**WHAT THIS TASK INVOLVES**
One range is to be output from the listing below, exactly as written: the line with "Lemma top_inj i" to the line with "intros k. unfold", both kept.

**SUPPLIED ENTRIES**
Lemma read_sized_ok : reader_ok read_sized.
Proof.
  unfold read_sized, read_u32, read_bytes, read_n. split; intros d x r H.
  - destruct (read_le 4 d) as [[n d']|] eqn:E; [|done]. apply read_le_Some in E as [-> _].
    destruct (n <=? len d'); [|done]. injection H as <- <-. rewrite length_app, le_bytes_length, length_drop. lia.
  - intros H'. destruct (read_le 4 d) as [[n d']|] eqn:E; [|done].
    rewrite (rd_local _ (read_le_ok 4 ltac:(lia)) _ _ _ _ E). apply read_le_Some in E as [_ ?].
    destruct (Z.leb_spec n (len d')); [|done]. injection H' as <- <-. rewrite len_app.
    pose proof (len_nonneg H). unfold len in *. destruct (Z.leb_spec n (Z.of_nat (length d') + Z.of_nat (length H))); [|lia].
    by rewrite take_app_le, drop_app_le by lia.
Qed.

Lemma read_entry_ok value : reader_ok value -> reader_ok (read_entry value).
Proof.
  intros [Hc Hl]. unfold read_entry. split; intros d x r H.
  - destruct (read_sized d) as [[k d']|] eqn:E; [|done]. apply (rd_consumes _ read_sized_ok) in E.
    destruct (value d') as [[v d'']|] eqn:E'; [|done]. apply Hc in E'. injection H as <- <-. lia.
  - intros H'. destruct (read_sized d) as [[k d']|] eqn:E; [|done].
    rewrite (rd_local _ read_sized_ok _ _ _ _ E).
    destruct (value d') as [[v d'']|] eqn:E'; [|done]. rewrite (Hl _ _ _ _ E'). by injection H' as <- <-.
Qed.

Section ReadManyFacts.
Context {A B : Type} (read : bytes -> option (A * bytes)) (push : B -> A -> B).

Lemma read_many_consumes fuel count acc d x r :
  reader_ok read -> read_many read push fuel count acc d = Some (x, r) -> (length r <= length d)%nat.
Proof.
  intros Hok. revert count acc d. induction fuel as [|fuel IH]; intros count acc d; simpl;
    destruct (count <=? 0); try (by intros [= <- <-]).
  destruct (read d) as [[y d']|] eqn:E; [|done]. intros H. apply IH in H. apply (rd_consumes _ Hok) in E. lia.
Qed.

Lemma read_many_local fuel fuel' count acc d x r t :
  reader_ok read -> (fuel <= fuel')%nat -> read_many read push fuel count acc d = Some (x, r) ->
  read_many read push fuel' count acc (d ++ t) = Some (x, r ++ t).
Proof.
  intros Hok. revert fuel' count acc d. induction fuel as [|fuel IH]; intros fuel' count acc d Hf; simpl.
  - destruct fuel'; simpl; destruct (count <=? 0); try done; by intros [= <- <-].
  - destruct fuel' as [|fuel']; [lia|]. simpl. destruct (count <=? 0); [by intros [= <- <-]|].
    destruct (read d) as [[y d']|] eqn:E; [|done]. rewrite (rd_local _ Hok _ _ _ _ E). apply IH. lia.
Qed.

(** Enough fuel is as good as any. *)
Lemma read_many_fuel fuel fuel' count acc d :
  reader_ok read -> (length d < fuel)%nat -> (length d < fuel')%nat ->
  read_many read push fuel count acc d = read_many read push fuel' count acc d.
Proof.
  intros Hok. revert fuel' count acc d. induction fuel as [|fuel IH]; intros fuel' count acc d Hf Hf'; [lia|].
  destruct fuel' as [|fuel']; [lia|]. simpl. destruct (count <=? 0); [done|].
  destruct (read d) as [[y d']|] eqn:E; [|done]. apply (rd_consumes _ Hok) in E. apply IH; lia.
Qed.
End ReadManyFacts.

Lemma read_many_ext {A B} (read read' : bytes -> option (A * bytes)) (push : B -> A -> B) fuel count acc d :
  reader_ok read -> (forall d', (length d' <= length d)%nat -> read d' = read' d') ->
  read_many read push fuel count acc d = read_many read' push fuel count acc d.
Proof.
  intros Hok. revert count acc d. induction fuel as [|fuel IH]; intros count acc d Hext; simpl; [done|].
  destruct (count <=? 0); [done|]. rewrite <- Hext by lia. destruct (read d) as [[y d']|] eqn:E; [|done].
  apply (rd_consumes _ Hok) in E. apply IH. intros. apply Hext. lia.
Qed.

Lemma read_counted_ok {A B} (read : bytes -> option (A * bytes)) (push : B -> A -> B) init :
  reader_ok read -> reader_ok (read_counted read push init).
Proof.
  intros Hok. unfold read_counted. split; intros d x r H.
  - destruct (read_u32 d) as [[n d']|] eqn:E; [|done].
    apply (rd_consumes _ (read_le_ok 4 ltac:(lia))) in E. apply (read_many_consumes read push) in H; [lia|done].
  - intros H'. destruct (read_u32 d) as [[n d']|] eqn:E; [|done]. unfold read_u32 in *.
    rewrite (rd_local _ (read_le_ok 4 ltac:(lia)) _ _ _ _ E). eapply read_many_local; [done| |done].
    rewrite length_app. lia.
Qed.

Lemma wrap_ok {A} (f : A -> AttributeValue) (rd : bytes -> option (A * bytes)) :
  reader_ok rd -> reader_ok (fun d => wrap f (rd d)).
Proof.
  intros [Hc Hl]. split; intros d x r; unfold wrap; destruct (rd d) as [[y d']|] eqn:E; try done.
  - intros [= <- <-]. by eapply Hc.
  - intros t [= <- <-]. by rewrite (Hl _ _ _ t E).
Qed.

(** The branch taken after the tag. *)
Definition branch (dv : bytes -> option (AttributeValue * bytes)) (tag : Z) (d : bytes) :=
  match tag with
  | 0 => wrap AV_S (read_sized d)
  | 1 => wrap AV_N (read_sized d)
  | 2 => wrap AV_B (read_sized d)
  | 3 => wrap (fun b => AV_BOOL (negb (b =? 0))) (read_u8 d)
  | 4 => Some (AV_NUL, d)
  | 5 => wrap AV_M (read_counted (read_entry dv) map_store [] d)
  | 6 => wrap AV_L (read_counted dv (fun l v => push_back l (Some v)) [] d)
  | 7 => wrap AV_SS (read_counted read_sized push_back [] d)
  | 8 => wrap AV_NS (read_counted read_sized push_back [] d)
  | 9 => wrap AV_BS (read_counted read_sized push_back [] d)
  | _ => None
  end.

Lemma decode_value_step fuel d :
  decode_value (S fuel) d = match read_u8 d with None => None | Some (tag, d) => branch (decode_value fuel) tag d end.
Proof. done. Qed.

Lemma decode_value_ok fuel : reader_ok (decode_value fuel).
Proof.
  induction fuel as [|fuel IH]; [split; done|].
  assert (H1 : reader_ok read_u8) by (apply read_le_ok; lia).
  pose proof read_sized_ok as H2.
  assert (Hb : forall tag, tag = 4 \/ reader_ok (branch (decode_value fuel) tag) \/ forall d, branch (decode_value fuel) tag d = None).
  { intros tag. unfold branch. destruct tag as [|[[[|[]|]|[|[]|]|]|[[|[]|]|[[]|[]|]|]|]|];
      try (right; right; reflexivity); try (left; reflexivity); right; left;
      apply wrap_ok; auto using read_counted_ok, read_entry_ok. }
  split; intros d x r; rewrite decode_value_step.
  - destruct (read_u8 d) as [[tag d']|] eqn:E; [|done]. apply (rd_consumes _ H1) in E.
    destruct (Hb tag) as [->|[Hok|Hn]]; [by intros [= <- <-]| |by rewrite Hn].
    intros H. apply (rd_consumes _ Hok) in H. lia.
  - intros t. destruct (read_u8 d) as [[tag d']|] eqn:E; [|done]. rewrite decode_value_step, (rd_local _ H1 _ _ _ _ E).
    destruct (Hb tag) as [->|[Hok|Hn]]; [by intros [= <- <-]| |by rewrite Hn]. apply (rd_local _ Hok).
Qed.

Lemma read_counted_ext {A B} (rd rd' : bytes -> option (A * bytes)) (push : B -> A -> B) init d :
  reader_ok rd -> (forall r, (length r <= length d)%nat -> rd r = rd' r) ->
  read_counted rd push init d = read_counted rd' push init d.
Proof.
  intros Hok He. unfold read_counted. destruct (read_u32 d) as [[n d']|] eqn:E; [|done].
  apply (rd_consumes _ (read_le_ok 4 ltac:(lia))) in E. apply read_many_ext; [done|]. intros. apply He. lia.
Qed.

Lemma read_entry_ext value value' d :
  (forall r, (length r <= length d)%nat -> value r = value' r) -> read_entry value d = read_entry value' d.
Proof.
  intros He. unfold read_entry. destruct (read_sized d) as [[k r']|] eqn:Er; [|done].
  apply (rd_consumes _ read_sized_ok) in Er. by rewrite He by lia.
Qed.
(* ===== verification/Crc32.v ===== *)
(** * CRC-32C

    [include/cynamodb/utils/crc32.hpp]: the table-driven Castagnoli checksum of
    the write-ahead log.  The table is computed by the source's own generator;
    the facts are that the table-driven update is the bit-serial one, that a
    checksum can be extended piecewise, and that a changed octet always changes
    the checksum. *)

From Stdlib Require Import ZArith Lia Strings.String.
From stdpp Require Import prelude.
From S2P Require Import Prelude.

Definition kCrcPoly : Z := 0x82F63B78.

(** One turn of the generator's loop. *)
Definition crc_step (crc : Z) : Z := Z.lxor (Z.shiftr crc 1) (Z.land kCrcPoly (u32 (0 - Z.land crc 1))).

Definition crc32c_entry (index : Z) : Z := Nat.iter 8 crc_step index.

Definition make_crc32c_table : list Z := map (fun i => crc32c_entry (Z.of_nat i)) (seq 0 256).

Definition kCrc32cTable : list Z := Eval vm_compute in make_crc32c_table.

Definition crc_update (crc : Z) (b : byte) : Z :=
  Z.lxor (nth (Z.to_nat (Z.land (Z.lxor crc (bval b)) 0xFF)) kCrc32cTable 0) (Z.shiftr crc 8).

(** [~crc] on [uint32_t]. *)
Definition not32 (crc : Z) : Z := Z.lxor crc (2 ^ 32 - 1).

Definition crc32c_extend (crc : Z) (data : bytes) : Z := not32 (fold_left crc_update data (not32 crc)).

Definition crc32c (data : bytes) : Z := crc32c_extend 0 data.

(** The reference: the polynomial division one bit at a time. *)
Definition crc_update_bits (crc : Z) (b : byte) : Z := Nat.iter 8 crc_step (Z.lxor crc (bval b)).
Definition crc_bitwise (data : bytes) : Z := not32 (fold_left crc_update_bits data (not32 0)).

(** ** Bounds *)

Lemma lxor_bound n a b : 0 <= n -> 0 <= a < 2 ^ n -> 0 <= b < 2 ^ n -> 0 <= Z.lxor a b < 2 ^ n.
Proof.
  intros Hn Ha Hb. assert (E : Z.lxor a b = Z.lxor a b mod 2 ^ n).
  { rewrite <- (Z.mod_small a (2 ^ n)), <- (Z.mod_small b (2 ^ n)) at 1 by lia.
    rewrite <- !Z.land_ones by lia. apply Z.bits_inj'. intros i Hi. rewrite Z.lxor_spec, !Z.land_spec, Z.lxor_spec.
    by destruct (Z.testbit (Z.ones n) i), (Z.testbit a i), (Z.testbit b i). }
  rewrite E. apply Z.mod_pos_bound. lia.
Qed.

Lemma crc_table_entry i : 0 <= i < 256 -> nth (Z.to_nat i) kCrc32cTable 0 = crc32c_entry i.
Proof.
  intros Hi. change kCrc32cTable with make_crc32c_table. unfold make_crc32c_table.
  rewrite (nth_indep _ 0 (crc32c_entry (Z.of_nat 0))) by (rewrite length_map, length_seq; lia).
  rewrite (map_nth (fun i => crc32c_entry (Z.of_nat i))), seq_nth by lia. f_equal. lia.
Qed.

Lemma table_bound i : 0 <= i < 256 -> 0 <= nth (Z.to_nat i) kCrc32cTable 0 < 2 ^ 32.
Proof.
  intros Hi. assert (H : forallb (fun x => (0 <=? x) && (x <? 2 ^ 32)) kCrc32cTable = true) by (vm_compute; reflexivity).
  rewrite forallb_forall in H. specialize (H (nth (Z.to_nat i) kCrc32cTable 0)).
  assert (Hin : In (nth (Z.to_nat i) kCrc32cTable 0) kCrc32cTable).
  { apply nth_In. change (length kCrc32cTable) with 256%nat. lia. }
  specialize (H Hin). bool_hyps. lia.
Qed.

Lemma land_ff z : Z.land z 0xFF = z mod 256.
Proof. change 0xFF with (Z.ones 8). rewrite Z.land_ones by lia. done. Qed.

Lemma index_bound crc b : 0 <= Z.land (Z.lxor crc (bval b)) 0xFF < 256.
Proof. rewrite land_ff. apply Z.mod_pos_bound. lia. Qed.

Lemma shiftr8_bound crc : 0 <= crc < 2 ^ 32 -> 0 <= Z.shiftr crc 8 < 2 ^ 24.
Proof.
  intros H. rewrite Z.shiftr_div_pow2 by lia. split; [apply Z.div_pos; lia|]. apply Z.div_lt_upper_bound; lia.
Qed.

Lemma crc_update_bound crc b : 0 <= crc < 2 ^ 32 -> 0 <= crc_update crc b < 2 ^ 32.
Proof.
  intros H. apply lxor_bound; [lia|apply table_bound, index_bound|]. pose proof (shiftr8_bound crc H). lia.
Qed.

Lemma not32_bound crc : 0 <= crc < 2 ^ 32 -> 0 <= not32 crc < 2 ^ 32.
Proof. intros. apply lxor_bound; lia. Qed.

Lemma not32_not32 crc : not32 (not32 crc) = crc.
Proof. unfold not32. by rewrite Z.lxor_assoc, Z.lxor_nilpotent, Z.lxor_0_r. Qed.

Lemma not32_inj a b : not32 a = not32 b -> a = b.
Proof. intros H. rewrite <- (not32_not32 a), H. apply not32_not32. Qed.

Lemma crc_fold_bound data crc : 0 <= crc < 2 ^ 32 -> 0 <= fold_left crc_update data crc < 2 ^ 32.
Proof. revert crc. induction data as [|b data IH]; intros crc H; simpl; [done|]. by apply IH, crc_update_bound. Qed.

Lemma crc32c_extend_bound crc data : 0 <= crc < 2 ^ 32 -> 0 <= crc32c_extend crc data < 2 ^ 32.
Proof. intros. by apply not32_bound, crc_fold_bound, not32_bound. Qed.

Lemma crc32c_extend_app crc a b : crc32c_extend crc (a ++ b) = crc32c_extend (crc32c_extend crc a) b.
Proof. unfold crc32c_extend. by rewrite not32_not32, fold_left_app. Qed.

(** ** The update is a permutation in each argument *)

(** The top octets of the table entries are pairwise distinct. *)
Definition tops : list Z := map (fun x => Z.shiftr x 24) kCrc32cTable.

Lemma tops_nodup : NoDup tops.
Proof. by_eval. Qed.

Lemma top_inj i j : 0 <= i < 256 -> 0 <= j < 256 ->
  Z.shiftr (nth (Z.to_nat i) kCrc32cTable 0) 24 = Z.shiftr (nth (Z.to_nat j) kCrc32cTable 0) 24 -> i = j.
Proof.
  intros Hi Hj H. pose proof tops_nodup as Hnd. rewrite NoDup_ListNoDup in Hnd.
  assert (Hn : forall k, nth k tops 0 = Z.shiftr (nth k kCrc32cTable 0) 24).
  { intros k. unfold tops. change 0 with (Z.shiftr 0 24) at 1. apply (map_nth (fun x => Z.shiftr x 24)). }
  rewrite <- !Hn in H. eapply (proj1 (NoDup_nth tops 0)) in H; [lia|done|..]; change (length tops) with 256%nat; lia.
Qed.

Lemma crc_update_top crc b : 0 <= crc < 2 ^ 32 ->
  Z.shiftr (crc_update crc b) 24 = Z.shiftr (nth (Z.to_nat (Z.land (Z.lxor crc (bval b)) 0xFF)) kCrc32cTable 0) 24.
Proof.
  intros H. unfold crc_update. rewrite Z.shiftr_lxor.
  pose proof (shiftr8_bound crc H). rewrite (Z.shiftr_div_pow2 (Z.shiftr crc 8)) by lia.
  rewrite (Z.div_small (Z.shiftr crc 8)) by lia. apply Z.lxor_0_r.
Qed.

Lemma lxor_cancel_l a b c : Z.lxor a b = Z.lxor a c -> b = c.
Proof.
  intros H. rewrite <- (Z.lxor_0_l b), <- (Z.lxor_0_l c), <- (Z.lxor_nilpotent a), !Z.lxor_assoc. congruence.
Qed.

Lemma low_octet_lxor a b : 0 <= b < 256 -> Z.land (Z.lxor a b) 0xFF = Z.lxor (a mod 256) b.
Proof.
  intros Hb. rewrite land_ff. change 256 with (2 ^ 8). rewrite <- !Z.land_ones by lia.
  rewrite <- (Z.mod_small b (2 ^ 8)) at 2 by lia. rewrite <- Z.land_ones by lia.
  apply Z.bits_inj'. intros n Hn. rewrite !Z.land_spec, !Z.lxor_spec, !Z.land_spec.
  by destruct (Z.testbit (Z.ones 8) n), (Z.testbit a n), (Z.testbit b n).
Qed.

Lemma crc_update_inj c1 c2 b1 b2 :
  0 <= c1 < 2 ^ 32 -> 0 <= c2 < 2 ^ 32 -> crc_update c1 b1 = crc_update c2 b2 ->
  Z.shiftr c1 8 = Z.shiftr c2 8 /\ Z.lxor (c1 mod 256) (bval b1) = Z.lxor (c2 mod 256) (bval b2).
Proof.
  intros H1 H2 H. pose proof (f_equal (fun x => Z.shiftr x 24) H) as Ht. simpl in Ht. rewrite !crc_update_top in Ht by done.
  apply top_inj in Ht; [|apply index_bound..]. split.
  - unfold crc_update in H. rewrite Ht in H. by apply lxor_cancel_l in H.
  - by rewrite !low_octet_lxor in Ht by apply bval_bound.
Qed.

Lemma crc_update_inj_crc c1 c2 b : 0 <= c1 < 2 ^ 32 -> 0 <= c2 < 2 ^ 32 -> crc_update c1 b = crc_update c2 b -> c1 = c2.
Proof.
  intros H1 H2 H. apply crc_update_inj in H as [Hh Hl]; [|done..].
  rewrite !(Z.lxor_comm _ (bval b)) in Hl. apply lxor_cancel_l in Hl.
  rewrite !Z.shiftr_div_pow2 in Hh by lia. change (2 ^ 8) with 256 in Hh.
  rewrite (Z.div_mod c1 256), (Z.div_mod c2 256) by lia. congruence.
Qed.

Lemma crc_update_inj_byte c b1 b2 : 0 <= c < 2 ^ 32 -> crc_update c b1 = crc_update c b2 -> b1 = b2.
Proof. intros H1 H. apply crc_update_inj in H as [_ Hl]; [|done..]. by apply lxor_cancel_l, bval_inj in Hl. Qed.

Lemma crc_fold_inj data c1 c2 : 0 <= c1 < 2 ^ 32 -> 0 <= c2 < 2 ^ 32 ->
  fold_left crc_update data c1 = fold_left crc_update data c2 -> c1 = c2.
Proof.
  revert c1 c2. induction data as [|b data IH]; intros c1 c2 H1 H2 H; simpl in *; [done|].
  apply IH in H; [|by apply crc_update_bound..]. by apply crc_update_inj_crc in H.
Qed.

(** One changed octet changes the checksum. *)
Lemma crc32c_octet_changed crc a b1 b2 c :
  0 <= crc < 2 ^ 32 -> b1 <> b2 -> crc32c_extend crc (a ++ b1 :: c) <> crc32c_extend crc (a ++ b2 :: c).
Proof.
  intros Hc Hb H. apply not32_inj in H. rewrite !fold_left_app in H. simpl in H.
  pose proof (crc_fold_bound a (not32 crc) (not32_bound _ Hc)) as Ha.
  apply crc_fold_inj in H; [|by apply crc_update_bound..]. by apply crc_update_inj_byte in H.
Qed.

(** ** Table-driven and bit-serial updates agree *)

Lemma crc_step_eq x : crc_step x = Z.lxor (Z.shiftr x 1) (if Z.odd x then kCrcPoly else 0).
Proof.
  unfold crc_step. f_equal. change 1 with (Z.ones 1) at 1. rewrite Z.land_ones by lia. change (2 ^ 1) with 2.
  rewrite Zmod_odd. destruct (Z.odd x); vm_compute; reflexivity.
Qed.

Lemma crc_step_lxor x y : crc_step (Z.lxor x y) = Z.lxor (crc_step x) (crc_step y).
Proof.
  rewrite !crc_step_eq, Z.shiftr_lxor, <- !Z.bit0_odd, Z.lxor_spec.
  apply Z.bits_inj'. intros n Hn. rewrite !Z.lxor_spec.
  destruct (Z.testbit x 0), (Z.testbit y 0); simpl; rewrite ?Z.bits_0;
    destruct (Z.testbit (Z.shiftr x 1) n), (Z.testbit (Z.shiftr y 1) n), (Z.testbit kCrcPoly n); reflexivity.
Qed.

Lemma crc_steps_lxor k x y : Nat.iter k crc_step (Z.lxor x y) = Z.lxor (Nat.iter k crc_step x) (Nat.iter k crc_step y).
Proof. induction k as [|k IH]; simpl; [done|]. by rewrite IH, crc_step_lxor. Qed.

(** Shifting out zero bits. *)
Lemma crc_steps_shift k h : Nat.iter k crc_step (Z.shiftl h (Z.of_nat k)) = h.
Proof.
  revert h. induction k as [|k IH]; intros h; [by rewrite Z.shiftl_0_r|].
  rewrite Nat.iter_succ_r.
  assert (E : crc_step (Z.shiftl h (Z.of_nat (S k))) = Z.shiftl h (Z.of_nat k)).
  { rewrite crc_step_eq, <- Z.bit0_odd, Z.shiftl_spec_low by lia. rewrite Z.lxor_0_r.
    rewrite Z.shiftr_shiftl_l by lia. f_equal. lia. }
  by rewrite E.
Qed.

Lemma split_low8 x : x = Z.lxor (Z.land x 0xFF) (Z.shiftl (Z.shiftr x 8) (Z.of_nat 8)).
Proof.
  apply Z.bits_inj'. intros n Hn. rewrite Z.lxor_spec, Z.land_spec. change 0xFF with (Z.ones 8).
  rewrite Z.testbit_ones_nonneg by lia. change (Z.of_nat 8) with 8.
  destruct (Z.ltb_spec n 8).
  - rewrite Z.shiftl_spec_low by lia. by rewrite andb_true_r, xorb_false_r.
  - rewrite Z.shiftl_spec, Z.shiftr_spec by lia. rewrite andb_false_r, xorb_false_l. f_equal. lia.
Qed.

Lemma crc_update_bitwise crc b :
  crc_update crc b = crc_update_bits crc b.
Proof.
  unfold crc_update_bits.
  set (x := Z.lxor crc (bval b)). unfold crc_update. fold x. rewrite crc_table_entry by apply index_bound.
  rewrite (split_low8 x) at 2. rewrite crc_steps_lxor, crc_steps_shift. unfold crc32c_entry. f_equal.
  unfold x. rewrite Z.shiftr_lxor. pose proof (bval_bound b).
  rewrite (Z.shiftr_div_pow2 (bval b)), (Z.div_small (bval b)) by lia. by rewrite Z.lxor_0_r.
Qed.

Lemma crc_fold_bitwise d c : fold_left crc_update d c = fold_left crc_update_bits d c.
Proof.
  assert (Hf : forall f g : Z -> byte -> Z, (forall c b, f c b = g c b) -> fold_left f d c = fold_left g d c).
  { intros f g Hfg. revert c. induction d as [|b d IH]; intros c; simpl; [done|]. rewrite Hfg. apply IH. }
  apply Hf, crc_update_bitwise.
Qed.

(** ** Properties *)

(** The table-driven CRC computes the bit-serial CRC-32C of every buffer,
    and extending a checksum by a second buffer gives the checksum of the
    concatenation, which is how the log checksums header, key and value. *)
Theorem crc32c_bitwise_and_incremental data1 data2 :
  crc32c (data1 ++ data2) = crc_bitwise (data1 ++ data2) /\
  crc32c_extend (crc32c data1) data2 = crc32c (data1 ++ data2).
Proof.
  split; [|unfold crc32c; by rewrite crc32c_extend_app].
  unfold crc32c, crc32c_extend, crc_bitwise. by rewrite crc_fold_bitwise.
Qed.

(** The standard check value. *)
Example crc32c_check_value : crc32c (lit "123456789") = 0xE3069283.
Proof. vm_compute. reflexivity. Qed.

**COMPLETED EXERCISE**
Lemma top_inj i j : 0 <= i < 256 -> 0 <= j < 256 ->
  Z.shiftr (nth (Z.to_nat i) kCrc32cTable 0) 24 = Z.shiftr (nth (Z.to_nat j) kCrc32cTable 0) 24 -> i = j.
Proof.
  intros Hi Hj H. pose proof tops_nodup as Hnd. rewrite NoDup_ListNoDup in Hnd.
  assert (Hn : forall k, nth k tops 0 = Z.shiftr (nth k kCrc32cTable 0) 24).
  { intros k. unfold tops. change 0 with (Z.shiftr 0 24) at 1. apply (map_nth (fun x => Z.shiftr x 24)). }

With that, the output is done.